Repeat exactly, and only, the lines below starting at the line that contains "Theorem full_disk_access_covers_every_path env" and ending at the line that contains "metadata_child env target w", inclusive of both.

# INPUT RECORDS

══════════

Lemma full_disk_read_covers env policy cwd c path :
  env_ok env -> from_absolute_path env cwd = Ok c -> has_full_disk_read_access policy = true ->
  can_read_path_with_cwd env policy path cwd = true.
Proof.
  intros He Hc. destruct (candidate_Some env path cwd c Hc) as [target Ht].
  assert (normal target) as Hn by by eapply candidate_normal.
  unfold can_read_path_with_cwd, has_full_disk_read_access. destruct (kind policy) eqn:Hk;
    [|unfold resolve_access_with_cwd; by rewrite Hk..].
  rewrite andb_true_iff, negb_true_iff. intros [Hroot Hdeny].
  rewrite resolve_access_restricted, Ht by done. cbn [from_option].
  unfold has_denied_read_restrictions, is_restricted in Hdeny. rewrite Hk in Hdeny.
  destruct (root_entry env policy cwd c can_read) as (a & Ha & Hin); [done..|].
  destruct (access_of_decides target (resolved_entries_with_cwd env policy cwd))
    as [(e & Hie & _ & <- & _)|[_ Hno]].
  - apply (no_deny_resolved _ _ _ _ Hdeny) in Hie. by destruct (resolved_access e).
  - specialize (Hno _ Hin). simpl in Hno. by rewrite above_root in Hno.
Qed.

Lemma full_disk_write_covers env policy cwd c path :
  env_ok env -> policy_ok policy -> from_absolute_path env cwd = Ok c ->
  is_dir env $"/tmp" = true -> has_full_disk_write_access policy = true ->
  can_write_path_with_cwd env policy path cwd = true.
Proof.
  intros He Hp Hc Htmp Hf. destruct (candidate_Some env path cwd c Hc) as [target Ht].
  assert (normal target) as Hn by by eapply candidate_normal.
  unfold can_write_path_with_cwd. rewrite Hf. destruct (kind policy) eqn:Hk;
    [|unfold resolve_access_with_cwd; by rewrite Hk..].
  rewrite resolve_access_restricted, Ht by done. cbn [from_option].
  destruct (access_of_decides target (resolved_entries_with_cwd env policy cwd))
    as [(e & Hie & Hpe & <- & Hall)|[_ Hno]].
  - destruct (decide (resolved_access e = Write)) as [->|Hne]; [done|exfalso].
    destruct (not_narrowed env policy cwd c e) as [Hr Hin]; [done..|].
    destruct (Hall _ Hin Hpe) as [_ Hle]. rewrite Hr in Hle. simpl in Hle.
    specialize (Hle (proj2 (path_eqb_spec _ _) eq_refl)). lia.
  - assert (has_root_access policy can_write = true) as Hroot.
    { unfold has_full_disk_write_access in Hf. rewrite Hk in Hf. by apply andb_true_iff in Hf as [? _]. }
    destruct (root_entry env policy cwd c can_write) as (a & Ha & Hin); [done..|].
    specialize (Hno _ Hin). simpl in Hno. by rewrite above_root in Hno.
Qed.

(** What the two full-disk predicates promise holds for every path: with full-disk
    read access every path can be read, and with full-disk write access, even next to
    entries that ask for less but are overridden, every path can be written.  The
    second needs [/tmp] to be a directory, because a policy may write the same place
    as a path and as the special path. *)
Theorem full_disk_access_covers_every_path env policy cwd c path :
  env_ok env -> policy_ok policy -> from_absolute_path env cwd = Ok c ->
  (has_full_disk_read_access policy = true -> can_read_path_with_cwd env policy path cwd = true) /\
  (has_full_disk_write_access policy = true -> is_dir env $"/tmp" = true ->
   can_write_path_with_cwd env policy path cwd = true).
Proof.
  intros He Hp Hc. split.
  - by eapply full_disk_read_covers.
  - intros Hf Htmp. by eapply full_disk_write_covers.
Qed.

(** ** Protected metadata *)

Lemma metadata_name_ok name :
  name ∈ PROTECTED_METADATA_PATH_NAMES -> name_ok name /\ Str.starts_with $"~" name = false.
Proof.
  intros H. repeat (apply elem_of_cons in H as [->|H]); [..|by apply not_elem_of_nil in H].
  all: split; [|done]; repeat split; try done.
  all: by apply (bool_decide_unpack _).
Qed.

Lemma metadata_path_name_spec name n :
  metadata_path_name name = Some n <-> name = n /\ n ∈ PROTECTED_METADATA_PATH_NAMES.
Proof.
  unfold metadata_path_name. split.
  - intros [Hin H]%find_some. apply bool_decide_eq_true in H. by rewrite list_elem_of_In.
  - intros [-> Hin]. repeat (apply elem_of_cons in Hin as [->|Hin]); [done..|].
    by apply not_elem_of_nil in Hin.
Qed.

Lemma metadata_child_spec env target w p n :
  normal target -> normal (resolved_path w) ->
  metadata_child env target w = Some (p, n) <->
  n ∈ PROTECTED_METADATA_PATH_NAMES /\ p = join env (resolved_path w) n /\
  starts_with target p = true.
Proof.
  intros (ts & Hts & ->) (ws & Hws & Ew). unfold metadata_child, strip_prefix. rewrite Ew.
  rewrite !components_render by done. simpl.
  assert (forall m, m ∈ PROTECTED_METADATA_PATH_NAMES ->
    starts_with (render ts) (join env (render ws) m) = bool_decide (ws ++ [m] `prefix_of` ts)) as Hj.
  { intros m [Hm Htl]%metadata_name_ok. rewrite join_name by done. apply starts_with_render; [done|].
    apply Forall_app. split; [done|]. by apply Forall_singleton. }
  split.
  - intros (rest & Hr & H)%bind_Some. apply strip_components_Some in Hr.
    apply bind_Some in H as (c & Hc & H). apply bind_Some in H as (m & Hm & [= <- <-]).
    apply metadata_path_name_spec in Hm as [Hcm Hm]. split_and!; [done..|].
    rewrite Hj by done. apply bool_decide_eq_true.
    apply fmap_app_inv in Hr as (l1 & l2 & E1 & E2 & ->). apply (inj (fmap Normal)) in E1 as <-.
    subst rest. destruct l2 as [|x l2]; [done|]. injection Hc as <-. simpl in Hcm. subst x.
    exists l2. by rewrite <- app_assoc.
  - intros (Hm & -> & Hp). rewrite Hj in Hp by done. apply bool_decide_eq_true in Hp as [l ->].
    assert (strip_components (Normal <$> ws) (Normal <$> (ws ++ [n]) ++ l) =
            Some (Normal n :: (Normal <$> l))) as ->.
    { apply strip_components_Some. by rewrite !fmap_app, <- app_assoc. }
    simpl. by rewrite (proj2 (metadata_path_name_spec n n)).
Qed.

(** A writable entry of the policy. *)
Definition writable_entry (env : Env) (policy : FileSystemSandboxPolicy) (cwd : str)
    (w : ResolvedFileSystemEntry) : Prop :=
  w ∈ resolved_entries_with_cwd env policy cwd /\ resolved_access w = Write.

(** The target lies at or below the protected metadata path [p] of a writable entry. *)
Definition below_metadata (env : Env) (policy : FileSystemSandboxPolicy) (cwd target p n : str)
    : Prop :=
  exists w, writable_entry env policy cwd w /\ n ∈ PROTECTED_METADATA_PATH_NAMES /\
    p = join env (resolved_path w) n /\ starts_with target p = true.

Lemma metadata_child_of_writable_root_spec env policy cwd target :
  env_ok env -> policy_ok policy -> normal target ->
  match metadata_child_of_writable_root env policy target cwd with
  | Some (p, n) => below_metadata env policy cwd target p n
  | None => forall p n, ~ below_metadata env policy cwd target p n
  end.
Proof.
  intros He Hp Hn. unfold metadata_child_of_writable_root.
  set (ws := List.filter _ _).
  assert (forall w, w ∈ ws <-> writable_entry env policy cwd w) as Hws.
  { intros w. unfold ws, writable_entry. rewrite elem_filter.
    destruct (resolved_access w); naive_solver. }
  assert (forall p n, (p, n) ∈ omap (metadata_child env target) ws <->
            below_metadata env policy cwd target p n) as Hin.
  { intros p n. rewrite list_elem_of_omap. unfold below_metadata.
    assert (forall w, writable_entry env policy cwd w -> normal (resolved_path w)) as Hnw.
    { intros w [Hw _]. by eapply resolved_normal. }
    split; intros (w & Hw & H); exists w.
    - apply Hws in Hw. split; [done|]. apply metadata_child_spec; auto.
    - split; [by apply Hws|]. apply metadata_child_spec; auto. }
  destruct (omap (metadata_child env target) ws) as [|[p n] l] eqn:E; simpl.
  - intros p n H%Hin. by apply not_elem_of_nil in H.
  - apply Hin. apply elem_of_cons. by left.
Qed.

══════════

# FINAL ANSWER
Theorem full_disk_access_covers_every_path env policy cwd c path :
  env_ok env -> policy_ok policy -> from_absolute_path env cwd = Ok c ->
  (has_full_disk_read_access policy = true -> can_read_path_with_cwd env policy path cwd = true) /\
  (has_full_disk_write_access policy = true -> is_dir env $"/tmp" = true ->
   can_write_path_with_cwd env policy path cwd = true).
Proof.
  intros He Hp Hc. split.
  - by eapply full_disk_read_covers.
  - intros Hf Htmp. by eapply full_disk_write_covers.
Qed.

(** ** Protected metadata *)

Lemma metadata_name_ok name :
  name ∈ PROTECTED_METADATA_PATH_NAMES -> name_ok name /\ Str.starts_with $"~" name = false.
Proof.
  intros H. repeat (apply elem_of_cons in H as [->|H]); [..|by apply not_elem_of_nil in H].
  all: split; [|done]; repeat split; try done.
  all: by apply (bool_decide_unpack _).
Qed.

Lemma metadata_path_name_spec name n :
  metadata_path_name name = Some n <-> name = n /\ n ∈ PROTECTED_METADATA_PATH_NAMES.
Proof.
  unfold metadata_path_name. split.
  - intros [Hin H]%find_some. apply bool_decide_eq_true in H. by rewrite list_elem_of_In.
  - intros [-> Hin]. repeat (apply elem_of_cons in Hin as [->|Hin]); [done..|].
    by apply not_elem_of_nil in Hin.
Qed.

Lemma metadata_child_spec env target w p n :
  normal target -> normal (resolved_path w) ->
  metadata_child env target w = Some (p, n) <->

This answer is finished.